Instructions for the task:
All lines from the line containing "- intros r row Hr. destruct" up to and including the last line of the listing below should be echoed exactly; no other lines belong in the response.

Input data:

____________

(** Only bundles of names that start with [prefix] have been added. *)
Record tls_grown (prefix : string) (s s' : LBState) : Prop := {
  tg_rest : s' = set_secrets (λ _, s_secrets s') s;
  tg_kept : ∀ r row, s_secrets s !! r = Some row → s_secrets s' !! r = Some row;
  tg_new : ∀ r row, s_secrets s' !! r = Some row →
    s_secrets s !! r = Some row ∨ has_prefix (scr_Name row) prefix = true;
  tg_ids : one_secret_per_id s → one_secret_per_id s' }.

Lemma tls_grown_refl prefix s : tls_grown prefix s s.
Proof. split; auto. by destruct s. Qed.
Lemma tls_grown_trans prefix s1 s2 s3 : tls_grown prefix s1 s2 → tls_grown prefix s2 s3 → tls_grown prefix s1 s3.
Proof.
  intros [A1 A2 A3 A4] [B1 B2 B3 B4]. split; auto.
  - by rewrite B1, A1.
  - intros r row Hr. destruct (B3 r row Hr); auto.
Qed.
Lemma secret_created_grown prefix o c s s' :
  has_prefix (scr_Name o) prefix = true → secret_created o c s s' → tls_grown prefix s s'.
Proof.
  intros Hp (Hnew & _ & _ & ->). split; simpl.
  - done.
  - intros r row Hr. rewrite lookup_insert_ne; [done|]. intros <-. by destruct (Hnew (sc_SecretRef c)).
  - intros r row [[_ <-]|[_ Hr]]%lookup_insert_Some; auto.
  - intros Hone r1 r2 [x1 H1] [x2 H2] He. simpl in H1, H2.
    apply lookup_insert_Some in H1 as [[E1 _]|[N1 H1]]; apply lookup_insert_Some in H2 as [[E2 _]|[N2 H2]].
    + congruence.
    + subst r1. by destruct (Hnew r2).
    + subst r2. by destruct (Hnew r1).
    + apply Hone; [by eexists..|done].
Qed.

(** The names of spec.tls that count: not blank, each once. *)
Fixpoint tls_names (seen : gset string) (l : list string) : list string :=
  match l with
  | [] => []
  | n :: l' => if decide (n = "" ∨ n ∈ seen) then tls_names seen l' else n :: tls_names ({[n]} ∪ seen) l'
  end.

Section tls_facts.
Context `{!Bundles} {W : Type} {api : KeyManager W} (view : W → LBState) `{!KeyManagerLaws api view}.
Variable Secrets : string → string → result TLSSecret.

____________

Your solution:
  - intros r row Hr. destruct (B3 r row Hr); auto.
Qed.
Lemma secret_created_grown prefix o c s s' :
  has_prefix (scr_Name o) prefix = true → secret_created o c s s' → tls_grown prefix s s'.
Proof.
  intros Hp (Hnew & _ & _ & ->). split; simpl.
  - done.
  - intros r row Hr. rewrite lookup_insert_ne; [done|]. intros <-. by destruct (Hnew (sc_SecretRef c)).
  - intros r row [[_ <-]|[_ Hr]]%lookup_insert_Some; auto.
  - intros Hone r1 r2 [x1 H1] [x2 H2] He. simpl in H1, H2.
    apply lookup_insert_Some in H1 as [[E1 _]|[N1 H1]]; apply lookup_insert_Some in H2 as [[E2 _]|[N2 H2]].
    + congruence.
    + subst r1. by destruct (Hnew r2).
    + subst r2. by destruct (Hnew r1).
    + apply Hone; [by eexists..|done].
Qed.

(** The names of spec.tls that count: not blank, each once. *)
Fixpoint tls_names (seen : gset string) (l : list string) : list string :=
  match l with
  | [] => []
  | n :: l' => if decide (n = "" ∨ n ∈ seen) then tls_names seen l' else n :: tls_names ({[n]} ∪ seen) l'
  end.

Section tls_facts.
Context `{!Bundles} {W : Type} {api : KeyManager W} (view : W → LBState) `{!KeyManagerLaws api view}.
Variable Secrets : string → string → result TLSSecret.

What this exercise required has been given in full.